I'm partway through disassembling a retired Sonicare electric toothbrush, far enough to see all the internal components. The likelihood of irreversible damage rises sharply from this point. Before I do anything destructive, I wanted to check out some electrical characteristics under my oscilloscope.

The biggest chip on this circuit board is a Microchip PIC16F726 microcontroller.

Next largest are a pair of chips with the logo of Alpha & Omega Semiconductor. A brand I've encountered in a few previous teardowns as a provider of field-effect transistors. Their 8801 is a pair of P-channel FET and the 8808 is a pair of N-channel FET, sitting close to the actuator coil wires.

I didn't see any other significant-looking chips on this board. I thought there might be a lithium-ion battery management chip like a 4056, but I found no likely candidates. Perhaps such tasks are handled in software running on that PIC16F726.

First target: big test pads labeled "Tx" and "Rx". These names usually denotes serial communication and I was curious if there'd be any sort of diagnostic messages during runtime. I don't know any of its parameters (voltage, baud rate, etc) so the first pass is to look at them under the oscilloscope. As a user, there were only a few events I can trigger: start/stop brushing, and start/stop charging. I was disappointed but not surprised to see no electrical activity on these pads. The chip is staying quiet until it sees the right access code, which I don't have.

Second target: the inductive charging coil. Channels 3 and 4 were connected to either end of the coil and plotted relative to battery negative as ground. The plot on the left has both channels 3 and 4, the plot on the right has only channel 3.

I had expected to see a 60Hz sine wave on this coil when sitting on the charging base, which runs on household power ~120V AC @ 60Hz. What I saw had a period of around 11us, which translates to about 90 kilohertz. That was a surprise, as well as the amplitude. I had expected it to be symmetric about the ground plane but it's actually going from about 0V to 5V. And finally, it is a square wave and not a sine wave. In short, I expected none of this and I don't understand what I'm looking at.

I left the toothbrush on the charging base connected to the oscilloscope until the status LED went from blinking ("charging") to steady on ("charge complete"). I measured the battery voltage at 4.1V at this point. I thought perhaps the inductive charging coil would look different when it's not actively charging, but it looks pretty much the same.

Third target: the brush actuator coil driven by those Alpha & Omega FETs. Again channels 3 and 4 were connected to either end of the coil and plotted relative to battery negative. The plot on the left has both channels 3 and 4, the one on the right only has channel 3.

When actively brushing, the coil is activated in one direction (~5V on channel 3, 0V on channel 4.) for roughly 1.25ms. Then both ends are grounded for roughly 0.7ms. Then the coil is energized the other way (0V on channel 3, ~5V on channel 4) for roughly the same duration.

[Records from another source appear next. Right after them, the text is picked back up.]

(** * Link2Gether: queue controller, player bridge, watch sessions,
      achievements and persistence

    A shallow embedding of the watch-party client:
    - [utils/validation.js] and [utils/constants.js] (module [Validation]),
    - [components/achievementManager.js] (the [useAchievements] hook),
    - the [App] component that owns the queue and talks to the player.

    Platform pieces the code calls ([parseFloat], [Math.min], [JSON],
    [localStorage], [String.prototype.trim]) are modelled in module [JS]
    after ECMAScript, with two idealisations that are stated once here:
    finite numbers are exact rationals (no IEEE-754 rounding or overflow),
    and strings are sequences of 8-bit code units. *)

From Stdlib Require Import ZArith QArith Qcanon Lia Lqa List Bool Ascii String.
From stdpp Require Import base gmap strings.
Import ListNotations.

Local Open Scope string_scope.
Local Open Scope list_scope.
Local Open Scope Z_scope.

(* ===================================================================== *)
(** * The JavaScript platform                                             *)
(* ===================================================================== *)

Module JS.

(** ** Numbers *)

Local Set Warnings "-register-all".

(** A JS number: NaN, the two infinities, or a finite value. *)
Inductive number : Type :=
  | NaN
  | NegInfinity
  | Finite (q : Qc)
  | PosInfinity.

Definition num_of_Z (z : Z) : number := Finite (Q2Qc (inject_Z z)).

Definition Qcltb (x y : Qc) : bool :=
  match (x ?= y)%Qc with Lt => true | _ => false end.

(** [a < b] on numbers; every comparison with NaN is false. *)
Definition num_ltb (a b : number) : bool :=
  match a, b with
  | NaN, _ | _, NaN => false
  | NegInfinity, NegInfinity => false
  | NegInfinity, _ => true
  | _, NegInfinity => false
  | PosInfinity, _ => false
  | Finite _, PosInfinity => true
  | Finite x, Finite y => Qcltb x y
  end.

(** [a <= b] on numbers. *)
Definition num_leb (a b : number) : bool :=
  match a, b with
  | NaN, _ | _, NaN => false
  | _, _ => negb (num_ltb b a)
  end.

Definition isNaN (a : number) : bool :=
  match a with NaN => true | _ => false end.

(** [Math.min(a, b)] and [Math.max(a, b)]: NaN if either argument is. *)
Definition Math_min (a b : number) : number :=
  match a, b with
  | NaN, _ | _, NaN => NaN
  | _, _ => if num_ltb b a then b else a
  end.

Definition Math_max (a b : number) : number :=
  match a, b with
  | NaN, _ | _, NaN => NaN
  | _, _ => if num_ltb a b then b else a
  end.

(** ** Characters and strings *)

Definition chars := list ascii.

(** The double quote character. *)
Definition dquote : ascii := ascii_of_nat 34.

(** Writes a text that contains double quotes with single quotes
    instead: [requote] turns every ['] into a double quote. *)
Definition requote (s : string) : string :=
  string_of_list_ascii
    (map (fun c => if Ascii.eqb c "'" then dquote else c)
         (list_ascii_of_string s)).

Definition is_digit (c : ascii) : bool :=
  let n := nat_of_ascii c in ((48 <=? n) && (n <=? 57))%nat.

Definition digit_val (c : ascii) : Z := Z.of_nat (nat_of_ascii c) - 48.

(** White space and line terminators, as [trim] and [parseFloat] skip
    them: TAB, LF, VT, FF, CR, SPACE and NBSP. *)
Definition is_space (c : ascii) : bool :=
  let n := nat_of_ascii c in
  (((9 <=? n) && (n <=? 13)) || (n =? 32) || (n =? 160))%nat.

Fixpoint skip_spaces (s : chars) : chars :=
  match s with
  | c :: s' => if is_space c then skip_spaces s' else s
  | [] => []
  end.

(** [s.trim()] *)
Definition trim_chars (s : chars) : chars :=
  rev (skip_spaces (rev (skip_spaces s))).

Definition trim (s : string) : string :=
  string_of_list_ascii (trim_chars (list_ascii_of_string s)).

(** [s.substring(0, n)] for [n >= 0] *)
Definition substring0 (n : nat) (s : string) : string :=
  String.substring 0 n s.

(** Splits off the longest run of decimal digits. *)
Fixpoint take_digits (s : chars) : chars * chars :=
  match s with
  | c :: s' =>
      if is_digit c
      then let '(ds, rest) := take_digits s' in (c :: ds, rest)
      else ([], s)
  | [] => ([], [])
  end.

Definition digits_val (ds : chars) : Z :=
  fold_left (fun acc c => 10 * acc + digit_val c) ds 0.

Fixpoint starts_with (p s : chars) : option chars :=
  match p, s with
  | [], _ => Some s
  | a :: p', b :: s' => if Ascii.eqb a b then starts_with p' s' else None
  | _ :: _, [] => None
  end.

Every 30 seconds the brushing pauses and the toothbrush issues a "beep' to remind us to switch to a different set of teeth. I had been curious if this was implemented as reduced voltage level or reduced coil energizing cycle. The answer is the latter: all of the time periods described above shortens by roughly 25%, that was enough to stop the coil from brushing but enough to cause an audible beep.

After watching the brush actuator waveform for a few cycles, the toothbrush fell silent and the waveform collapsed to a single phase. Oh no, what happened?

One of the coil wires had broken. It was designed to handle stress of brush vibration, but not with the additional weight of an oscilloscope probe. That was too much and metal fatigue took care of the rest. Well, I've seen what I wanted to see so this is a good place to stop my oscilloscope examination and resume mechanical disassembly.